--- START ---
Definition handler (req : Request) : Prog Response :=
  if negb (String.eqb (method req) "POST") then Ret methodNotAllowed
  else
    tryCatchAll
      match req_body req with
      | BObject b =>
          let apiKey := Body.apiKey b in
          if negb (Js.truthy apiKey) then ret keyRequired
          else
            _ <- generateContent (probeRequest apiKey) ;;
            ret (respond 200 [("status", Some "valid")])
      | absent => throw (cannotDestructure "apiKey" absent)
      end
      (fun err => respond 400 [("status", Some "invalid"); ("error", message err)]).

End VerifyPlain.

(** ** The Express server ([startServer]) *)

Module Server.

(** [(Array.isArray(forwarded) ? forwarded[0] : forwarded)
    || req.socket.remoteAddress || 'unknown']. *)
Definition ip (req : Request) : MapKey :=
  KString (Js.or_str (Js.or (firstForwarded (x_forwarded_for req)) (remoteAddress req))
                     "unknown").

(** [rateLimiterMiddleware]: [None] stands for the 429 answer, [Some] for
    [next()] with the updated map. *)
Definition rateLimiterMiddleware (rateLimit : gmap MapKey RateRecord) (now : Z)
    (req : Request) : option (gmap MapKey RateRecord) :=
  rateLimitCheck rateLimit (ip req) now.

(** [app.use('/api/', ...)]: the path names under the mount point.  Path
    names are taken in lower case and without a trailing slash. *)
Definition underApi (path : string) : bool :=
  String.prefix "/api/" path || String.eqb path "/api".

(** [app.post("/api/verify", ...)]; [res.json] answers with status 200. *)
Definition verify (req : Request) : Prog Response :=
  tryCatchAll
    match req_body req with
    | BObject b =>
        let apiKey := Body.apiKey b in
        if negb (Js.truthy apiKey) then ret keyRequired
        else
          _ <- generateContent (probeRequest apiKey) ;;
          ret (respond 200 [("status", Some "valid")])
    | absent => throw (cannotDestructure "apiKey" absent)
    end
    (fun err => respond 400 [("status", Some "invalid"); ("error", message err)]).

(** [app.post("/api/rewrite", ...)]. *)
Definition rewrite (env_key : option string) (req : Request) : Prog Response :=
  tryCatchAll
    match req_body req with
    | BObject b =>
        let text := Body.text b in
        let apiKey := Body.apiKey b in
        let keyToUse := Js.or apiKey env_key in
        if negb (Js.truthy keyToUse) then ret keyMissing
        else
          tryCatch
            (responseText <- generateContent (proRequest keyToUse text) ;;
             ret (respond 200 [("text", responseText)]))
            (fun proError =>
               if isQuotaError proError then
                 result <- generateContent (flashRequest keyToUse text) ;;
                 ret (respond 200 [("text", result)])
               else throw proError)
    | absent => throw (cannotDestructure "text" absent)
    end
    (fun err =>
       let st := Js.or_num (status err) 500 in
       let msg := Js.or_str (message err) "Internal Server Error" in
       respond st [("error", Some msg)]).

(** The routes behind the middleware. *)
Definition routes (env_key : option string) (req : Request) : Prog Reply :=
  if String.eqb (method req) "POST" && String.eqb (url req) "/api/verify"
  then sent (verify req)
  else if String.eqb (method req) "POST" && String.eqb (url req) "/api/rewrite"
  then sent (rewrite env_key req)
  else Ret Next.

(** The application: the rate limiter in front of every path under [/api/],
    then the routes. *)
Definition app (env_key : option string) (rateLimit : gmap MapKey RateRecord)
    (now : Z) (req : Request) : gmap MapKey RateRecord * Prog Reply :=
  if underApi (url req) then
    match rateLimiterMiddleware rateLimit now req with
    | None => (rateLimit, Ret (Sent tooManyRequests))
    | Some rateLimit' => (rateLimit', routes env_key req)
    end
  else (rateLimit, routes env_key req).

End Server.

(** ** The deployment variants side by side *)

Inductive Variant :=
| ServerlessRewrite
| ServerlessVerify
| ServerlessVerifyPlain
| Express.

(** One request served by a variant: the rate-limit map afterwards and the
    interaction that ends in the reply. *)
Definition deployed (v : Variant) (env_key : option string)
    (rateLimit : gmap MapKey RateRecord) (now : Z) (req : Request)
  : gmap MapKey RateRecord * Prog Reply :=
  match v with
  | ServerlessRewrite =>
      let '(rateLimit', p) := Rewrite.handler env_key rateLimit now req in
      (rateLimit', sent p)
  | ServerlessVerify =>
      let '(rateLimit', p) := Verify.handler rateLimit now req in
      (rateLimit', sent p)
  | ServerlessVerifyPlain => (rateLimit, sent (VerifyPlain.handler req))
  | Express => Server.app env_key rateLimit now req
  end.

(** The key under which a variant counts a request, when it counts it at
    all. *)
Definition clientOf (v : Variant) (req : Request) : option MapKey :=
  match v with
  | ServerlessRewrite => Some (Rewrite.ip req)
  | ServerlessVerify => Some (Verify.ip req)
  | ServerlessVerifyPlain => None
  | Express => if Server.underApi (url req) then Some (Server.ip req) else None
  end.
--- END ---
## PROBLEM REQUIREMENTS
In the listing above, find the line containing "(** The application: the" and the line containing "sent (VerifyPlain.handler req))". Output them and every line between, exactly, and nothing else.

## ANSWER BELOW
(** The application: the rate limiter in front of every path under [/api/],
    then the routes. *)
Definition app (env_key : option string) (rateLimit : gmap MapKey RateRecord)
    (now : Z) (req : Request) : gmap MapKey RateRecord * Prog Reply :=
  if underApi (url req) then
    match rateLimiterMiddleware rateLimit now req with
    | None => (rateLimit, Ret (Sent tooManyRequests))
    | Some rateLimit' => (rateLimit', routes env_key req)
    end
  else (rateLimit, routes env_key req).

End Server.

(** ** The deployment variants side by side *)

Inductive Variant :=
| ServerlessRewrite
| ServerlessVerify
| ServerlessVerifyPlain
| Express.

(** One request served by a variant: the rate-limit map afterwards and the
    interaction that ends in the reply. *)
Definition deployed (v : Variant) (env_key : option string)
    (rateLimit : gmap MapKey RateRecord) (now : Z) (req : Request)
  : gmap MapKey RateRecord * Prog Reply :=
  match v with
  | ServerlessRewrite =>
      let '(rateLimit', p) := Rewrite.handler env_key rateLimit now req in
      (rateLimit', sent p)
  | ServerlessVerify =>
      let '(rateLimit', p) := Verify.handler rateLimit now req in
      (rateLimit', sent p)
  | ServerlessVerifyPlain => (rateLimit, sent (VerifyPlain.handler req))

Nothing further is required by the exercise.